Avoiding a dangerous trap would be the best strategy, clearly!
Dr. Bulik goes further: “Convenient but misguided explanations that focus on control, willpower, and even stubbornness fail to capture the biological reality that the physical experience of negative energy balance is fundamentally different in people prone to anorexia. The starvation state is alluring to them, not because it signals weight loss, but because it is anxiolytic. That means that negative energy balance actually confers a sense of calm on their otherwise unsettled biology.”
Boy, is this important to understand! Even our parents (and to a certain extent many providers) who can accept the need for ordered eating on the Kartini Meal Plan during the initial stages of re-feeding, begin to ask the equivalent of “are we there yet?”, once life begins to assume some degree of normalcy. They go all wobbly and veer off from ordered, planful eating even when it is critical to their child’s continued health to hold the course. “None of their friends have to eat like this”, they tell us. The risk of erratic eating (either negative energy balance or a taste of the “feel good” that periods of low intake causes in them) is clear: relapse.
What Dr Bulik is trying to tell boils down to this: other people or other people’s kids can skip an occasional meal, eat erratically, grab a granola bar instead of showing up for dinner, etc with no adverse effects—but not someone who is anorexia prone. This would explain why the virtually invariable prodrome that we see in our patients who experience relapse and who return to us for help, is that they go off the Meal Plan and begin to eat erratically with a resultant mismatch between energy expended and energy taken in. This feels good to them, and then we are down the rabbit hole.

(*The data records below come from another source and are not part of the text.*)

(* ===== verification/Database.v ===== *)
(** * The database: linkage, lookups and queries (database.py)

    [NEODatabase.t] is the state of a Python [NEODatabase]: its two lists
    [_neos] and [_approaches].  The constructor is modelled as the Python
    code runs it: a first pass builds the dictionary
    [designations_with_indices] (a [gmap string nat], later entries
    overwriting earlier ones), a second pass walks the approaches in order
    and, for each one whose designation is a key, sets [approach.neo] and
    appends the approach to that NEO's [approaches] list ([link]).

    The query loop only needs to call a filter on an approach: that is the
    [Callable] interface, stated here and implemented by [Filters].  A
    filter call may dereference [approach.neo], hence the NEO list it is
    given.  [query] is a generator ([gen]): it yields the matching
    approaches in order and ends with the exception a filter raised, if
    any. *)

From S2P Require Import Prelude PyFloat DateTime Models.
From Stdlib Require Import Sorted.

(** What a filter promises the query loop: [filter(approach)] returns a
    boolean or raises. *)
Class Callable (F : Type) :=
  call : list NearEarthObject.t -> F -> CloseApproach.t -> result bool.

Module NEODatabase.

Record t := mk {
  _neos : list NearEarthObject.t;
  _approaches : list CloseApproach.t }.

It can be tough to understand that steady predictable energy intake is critical to our patients, probably forever. This resembles the life that children and young adults lead who have type 1 diabetes. They cannot afford to skip meals and eat “intuitively”. They will need to be planful—a hard thing for children and adolescents, as we all know. It is not a coincidence that the death rate from type 1 diabetes is highest in adolescence.

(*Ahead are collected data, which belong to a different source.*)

(* ===== verification/Consumers.v ===== *)
(** * The consumers of the query generator, call by call

    The code consumes the generator [NEODatabase.query] returns in two
    places: [limit] (filters.py) returns [list(itertools.islice(g, 0,
    n))], and [write_to_csv] (write.py) writes one row per
    [for result in results] iteration.  Both interleave their own work
    with the [next()] calls of [QueryGen]: [islice_next] is islice's
    loop, which stops after the [n]-th item without calling [next()]
    again, and [csv_rows_next] is the writer's loop, defined by
    well-founded recursion on the generator's variant ([Function] with a
    [measure]), so it needs no fuel.

    [limit_suspends_after_nth] shows that [limit] leaves the generator
    suspended right after the [n]-th match: the approaches after it are
    never examined.  [csv_rows_next_filter_raises] shows what the
    interleaving of the writer with the generator does when a filter
    raises: the rows of the earlier matches are already written, and the
    filter's exception escapes the writer's loop. *)

From Stdlib Require Import Recdef.
From S2P Require Import Prelude PyFloat DateTime Models Database Filters QueryGen Writers.

Section Consumers.
Context {F : Type} `{Callable F}.
Variable db : NEODatabase.t.
Variable fs : list F.

(** [list(itertools.islice(g, 0, n))] on the generator object: CPython's
    islice returns after the [n]-th item without another [next()]; the
    frame the generator is left in is returned with the result. *)
Fixpoint islice_next (n : nat) (fr : frame) : result (list CloseApproach.t) * frame :=
  match n with
  | 0 => (Ok [], fr)
  | S n' =>
      match gen_next db fs fr with
      | (Yielded a, fr') =>
          let '(r, fr'') := islice_next n' fr' in (l <- r ;; Ok (a :: l), fr'')
      | (Stopped, fr') => (Ok [], fr')
      | (Raised e, fr') => (Raise e, fr')
      end
  end.

Variable float_repr : pyfloat -> string.

(** The loop of [write_to_csv]: [next()] on the generator, then the row
    of the result, until [StopIteration] or an exception. *)
Function csv_rows_next (fr : frame) {measure (measure db) fr}
    : list (list string) * option exn :=
  match gen_next db fs fr with
  | (Yielded a, fr') =>
      match csv_row float_repr (NEODatabase._neos db) a with
      | Ok r => let '(rs, e) := csv_rows_next fr' in (r :: rs, e)
      | Raise e => ([], Some e)
      end
  | (Stopped, _) => ([], None)
  | (Raised e, _) => ([], Some e)
  end.
Proof.
  intros fr _ fr' a _ E _ _.
  destruct (frame_Finished_dec fr) as [->|Hfr]; [simpl in E; congruence|].
  pose proof (gen_next_measure db fs fr Hfr) as Hlt. by rewrite E in Hlt.
Defined.

End Consumers.

Section Facts.
Context {F : Type} `{Callable F}.
Variable db : NEODatabase.t.
Variable fs : list F.

Notation neos := (NEODatabase._neos db).
Notation aps := (NEODatabase._approaches db).

(** islice through [next()] reads the stream the calls observe. *)
Lemma islice_observe k fuel fr :
  measure db fr <= fuel -> islice k (observe db fs fuel fr) = (islice_next db fs k fr).1.
Proof.
  revert fuel fr; induction k as [|k IH]; intros fuel fr Hm; [by destruct fuel|].
  destruct (frame_Finished_dec fr) as [->|Hfr]; [by destruct fuel|].
  pose proof (gen_next_measure db fs fr Hfr) as Hlt.
  destruct fuel as [|fuel]; [lia|]. cbn [observe islice_next].
  destruct (gen_next db fs fr) as [[a| |e] fr'] eqn:E; [|done|done]. simpl in Hlt.
  cbn [islice]. rewrite (IH fuel fr') by lia. by destruct (islice_next db fs k fr').
Qed.

Lemma islice_same_next k fr fr' :
  gen_next db fs fr = gen_next db fs fr' ->
  islice_next db fs (S k) fr = islice_next db fs (S k) fr'.
Proof. intros E. cbn [islice_next]. by rewrite E. Qed.

Lemma islice_yield k fr a fr' :
  gen_next db fs fr = (Yielded a, fr') ->
  islice_next db fs (S k) fr
  = let '(r, fr'') := islice_next db fs k fr' in (l <- r ;; Ok (a :: l), fr'').
Proof. intros E. cbn [islice_next]. by rewrite E. Qed.

(** Through the filtering loop, islice returns the [k + 1] first
    matches and leaves the frame right after the last of them. *)
Lemma islice_filter_loop pre a post k :
  Forall (NEODatabase.evaluates neos fs) pre ->
  NEODatabase.check_approach_against_filters neos a fs = Ok true ->
  length (filter (NEODatabase.matches neos fs) pre) = k ->
  islice_next db fs (S k) (InFilterLoop (pre ++ a :: post))
  = (Ok (filter (NEODatabase.matches neos fs) pre ++ [a]), InFilterLoop post).
Proof.
  intros Hpre Ha. revert k; induction Hpre as [|b pre Hb Hpre IH]; intros k Hk.
  - simpl in Hk. subst k. cbn [islice_next gen_next filter_loop app]. by rewrite Ha.
  - rewrite filter_cons in Hk |- *. pose proof (check_matches db fs b Hb) as Eb.
    destruct (decide (NEODatabase.matches neos fs b)) as [Hm|Hm].
    + rewrite bool_decide_true in Eb by done. simpl in Hk. subst k.
      rewrite (islice_yield _ _ b (InFilterLoop (pre ++ a :: post)))
        by (cbn [gen_next filter_loop app]; by rewrite Eb).
      by rewrite (IH _ eq_refl).
    + rewrite bool_decide_false in Eb by done.
      rewrite (islice_same_next _ _ (InFilterLoop (pre ++ a :: post))) by
        (cbn [gen_next filter_loop app]; by rewrite Eb).
      by apply IH.
Qed.

Lemma islice_plain_loop pre a post :
  islice_next db fs (S (length pre)) (InPlainLoop (pre ++ a :: post))
  = (Ok (pre ++ [a]), InPlainLoop post).
Proof.
  induction pre as [|b pre IH]; [done|].
  rewrite (islice_yield _ _ b (InPlainLoop (pre ++ a :: post))) by done.
  cbn [length]. by rewrite IH.
Qed.

Variable float_repr : pyfloat -> string.

(** The writer's loop reads the stream the calls observe. *)
Lemma csv_rows_next_observe fuel fr :
  measure db fr <= fuel ->
  csv_rows_next db fs float_repr fr = csv_rows float_repr neos (observe db fs fuel fr).
Proof.
  revert fr; induction fuel as [|fuel IH]; intros fr Hm.
  - destruct fr; simpl in Hm; [lia..|]. by rewrite csv_rows_next_equation.
  - rewrite csv_rows_next_equation. cbn [observe].
    destruct (frame_Finished_dec fr) as [->|Hfr]; [done|].
    pose proof (gen_next_measure db fs fr Hfr) as Hlt.
    destruct (gen_next db fs fr) as [[a| |e] fr'] eqn:E; [|done|done]. simpl in Hlt.
    cbn [csv_rows]. destruct (csv_row float_repr neos a); [|done].
    by rewrite (IH fr') by lia.
Qed.

(** The frame islice leaves a fresh generator in after the [k + 1]-th
    match [a], on either loop of [query]. *)
Lemma islice_Created pre a post :
  NEODatabase._approaches db = pre ++ a :: post ->
  Forall (NEODatabase.evaluates neos fs) pre ->
  NEODatabase.matches neos fs a ->
  islice_next db fs (S (length (filter (NEODatabase.matches neos fs) pre))) Created
  = (Ok (filter (NEODatabase.matches neos fs) (pre ++ [a])),
     if truthy fs then InFilterLoop post else InPlainLoop post).
Proof.
  intros Haps Hpre Ha. rewrite filter_app, filter_singleton_True by done.
  destruct (truthy fs) eqn:Ht.
  - rewrite (islice_same_next _ _ (InFilterLoop aps)) by (cbn [gen_next]; by rewrite Ht).
    rewrite Haps. apply islice_filter_loop; [done | by apply NEODatabase.check_approach_spec | done].
  - assert (Hf : forall l : list CloseApproach.t, filter (NEODatabase.matches neos fs) l = l)
      by (intros l; rewrite (truthy_nil fs Ht); apply (filter_matches_nil db)).
    rewrite !Hf.
    rewrite (islice_same_next _ _ (InPlainLoop aps)) by (cbn [gen_next]; by rewrite Ht).
    rewrite Haps. apply islice_plain_loop.
Qed.

(** When no filter raises, the filtering scan is the list of matches. *)
Lemma scan_gen_of_list pre :
  Forall (NEODatabase.evaluates neos fs) pre ->
  NEODatabase.scan neos fs pre = gen_of_list (filter (NEODatabase.matches neos fs) pre).
Proof.
  induction 1 as [|b pre Hb _ IH]; [done|].
  cbn [NEODatabase.scan]. rewrite (check_matches db fs b Hb), filter_cons.
  destruct (decide (NEODatabase.matches neos fs b)) as [Hm|Hm].
  - rewrite bool_decide_true by done. by rewrite IH.
  - by rewrite bool_decide_false.
Qed.

(** The rows of a list of results that all give a row come first. *)
Lemma csv_rows_gen_app l rows g :
  mapR (csv_row float_repr neos) l = Ok rows ->
  csv_rows float_repr neos (gen_app (gen_of_list l) g)
  = (rows ++ (csv_rows float_repr neos g).1, (csv_rows float_repr neos g).2).
Proof.
  revert rows; induction l as [|a l IH]; intros rows Hm; cbn in Hm |- *.
  - simplify_eq. by destruct (csv_rows _ _ g).
  - destruct (csv_row float_repr neos a) as [r|e]; cbn in Hm |- *; [|done].
    destruct (mapR _ l) as [rs|e] eqn:E; cbn in Hm; simplify_eq.
    rewrite (IH rs eq_refl). by destruct (csv_rows _ _ g).
Qed.

End Facts.

Section Properties.
Context {F : Type} `{Callable F}.
Variable db : NEODatabase.t.
Variable fs : list F.

(** C19: [limit(query(filters), n)] with [1 <= n <= sys.maxsize], when
    the [n]-th match [a] is preceded only by approaches the filters
    evaluate on, returns the [n] first matches, and the generator it
    consumed is left suspended right after [a]: islice's [n] calls of
    [next()] never examine the approaches after the [n]-th match. *)
Theorem limit_suspends_after_nth pre a post n :
  NEODatabase._approaches db = pre ++ a :: post ->
  Forall (NEODatabase.evaluates (NEODatabase._neos db) fs) pre ->
  NEODatabase.matches (NEODatabase._neos db) fs a ->
  length (filter (NEODatabase.matches (NEODatabase._neos db) fs) pre) = n ->
  (Z.of_nat (S n) <= maxsize)%Z ->
  let found := filter (NEODatabase.matches (NEODatabase._neos db) fs) (pre ++ [a]) in
  limit (NEODatabase.query db fs) (Some (Z.of_nat (S n))) = Ok (gen_of_list found) /\
  islice_next db fs (S n) Created
  = (Ok found, if truthy fs then InFilterLoop post else InPlainLoop post).
Proof.
  intros Haps Hpre Ha Hn Hmax found.
  pose proof (islice_Created db fs pre a post Haps Hpre Ha) as Hi. rewrite Hn in Hi.
  split; [|done].
  unfold limit.
  replace (Z.of_nat (S n) =? 0)%Z with false by (symmetry; apply Z.eqb_neq; lia).
  replace ((Z.of_nat (S n) <? 0) || (maxsize <? Z.of_nat (S n)))%Z with false
    by (symmetry; apply orb_false_iff; split; apply Z.ltb_ge; lia).
  rewrite Nat2Z.id, <- observe_Created,
    (islice_observe db fs _ (S (length (NEODatabase._approaches db)))) by done.
  by rewrite Hi.
Qed.

Variable float_repr : pyfloat -> string.

(** C28: a filter that raises inside the generator stops
    [write_to_csv] part-way: when the first approach on which some
    filter raises [e] comes after approaches on which every filter
    returns, the file holds the rows of the matches among those earlier
    approaches, in order (written as each was pulled), and [e] escapes
    the writer's loop. *)
Theorem csv_rows_next_filter_raises pre a post e rows :
  NEODatabase._approaches db = pre ++ a :: post ->
  Forall (NEODatabase.evaluates (NEODatabase._neos db) fs) pre ->
  NEODatabase.check_approach_against_filters (NEODatabase._neos db) a fs = Raise e ->
  mapR (csv_row float_repr (NEODatabase._neos db))
    (filter (NEODatabase.matches (NEODatabase._neos db) fs) pre) = Ok rows ->
  csv_rows_next db fs float_repr Created = (rows, Some e).
Proof.
  intros Haps Hpre Ha Hm.
  rewrite (csv_rows_next_observe db fs float_repr (S (length (NEODatabase._approaches db))))
    by done.
  rewrite observe_Created, NEODatabase.query_scan, Haps, NEODatabase.scan_app.
  cbn [NEODatabase.scan]. rewrite Ha, (scan_gen_of_list db fs pre Hpre).
  rewrite (csv_rows_gen_app db float_repr _ rows _ Hm). cbn. by rewrite app_nil_r.
Qed.

End Properties.

(** On the sample database with the sample filters, [limit(..., 2)]
    stops at the second match, the orphan approach of Apophis: the last
    approach of Eros is left unexamined. *)
Lemma limit_suspends_after_nth_witness :
  let aps := NEODatabase._approaches sample_db in
  let found := filter (NEODatabase.matches (NEODatabase._neos sample_db) sample_filters)
                 (take 2 aps ++ [sample_orphan]) in
  limit (NEODatabase.query sample_db sample_filters) (Some 2%Z) = Ok (gen_of_list found) /\
  islice_next sample_db sample_filters 2 Created = (Ok found, InFilterLoop (drop 3 aps)).
Proof.
  apply (limit_suspends_after_nth sample_db sample_filters
           (take 2 (NEODatabase._approaches sample_db))
           sample_orphan
           (drop 3 (NEODatabase._approaches sample_db)) 1).
  - vm_compute. reflexivity.
  - apply Forall_take, sample_filters_evaluate.
  - apply NEODatabase.check_approach_spec. vm_compute. reflexivity.
  - vm_compute. reflexivity.
  - unfold maxsize. lia.
Defined.

(** The hazardous filter raises at the orphan approach of the sample
    database: the rows of the two approaches before it are written. *)
Lemma csv_rows_next_filter_raises_witness :
  let fs := [HazardousFilter op_eq (VBool true)] in
  let aps := NEODatabase._approaches sample_db in
  let neos := NEODatabase._neos sample_db in
  aps = take 2 aps ++ sample_orphan :: drop 3 aps /\
  Forall (NEODatabase.evaluates neos fs) (take 2 aps) /\
  NEODatabase.check_approach_against_filters neos sample_orphan fs = Raise AttributeError /\
  exists rows,
    mapR (csv_row sample_repr neos) (filter (NEODatabase.matches neos fs) (take 2 aps)) = Ok rows /\
    csv_rows_next sample_db fs sample_repr Created = (rows, Some AttributeError).
Proof.
  intros fs aps neos.
  assert (Haps : aps = take 2 aps ++ sample_orphan :: drop 3 aps) by (vm_compute; reflexivity).
  assert (Hpre : Forall (NEODatabase.evaluates neos fs) (take 2 aps)).
  { assert (E : take 2 aps = [CloseApproach.set_neo 0 sample_ap0; CloseApproach.set_neo 1 sample_ap1])
      by (vm_compute; reflexivity).
    rewrite E. repeat constructor; intros f Hf; apply list_elem_of_singleton in Hf as ->;
      eexists; vm_compute; reflexivity. }
  assert (Ha : NEODatabase.check_approach_against_filters neos sample_orphan fs = Raise AttributeError)
    by (vm_compute; reflexivity).
  destruct (mapR (csv_row sample_repr neos) (filter (NEODatabase.matches neos fs) (take 2 aps)))
    as [rows|e] eqn:Em; [|vm_compute in Em; discriminate].
  refine (conj Haps (conj Hpre (conj Ha (ex_intro _ rows (conj eq_refl _))))).
  exact (csv_rows_next_filter_raises sample_db fs sample_repr _ _ _ _ _ Haps Hpre Ha Em).
Defined.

Dr Bulik leaves us with this thought: “During and after recovery, negative energy balance can sneak up and grab hold of you without even being aware that you are in its grip. Starting a new exercise program, travel and the attendant time zone changes and disruptions in routine, or a busy schedule that doesn’t allow times for planned meals and snacks can all blindside you into experiencing just a whiff of the seductive calm that mistakenly leads you to believe that starvation holds an answer to your discomfort.”
Be vigilant, she warns us. Be vigilant. And hold the course on ordered eating; it’s worth it.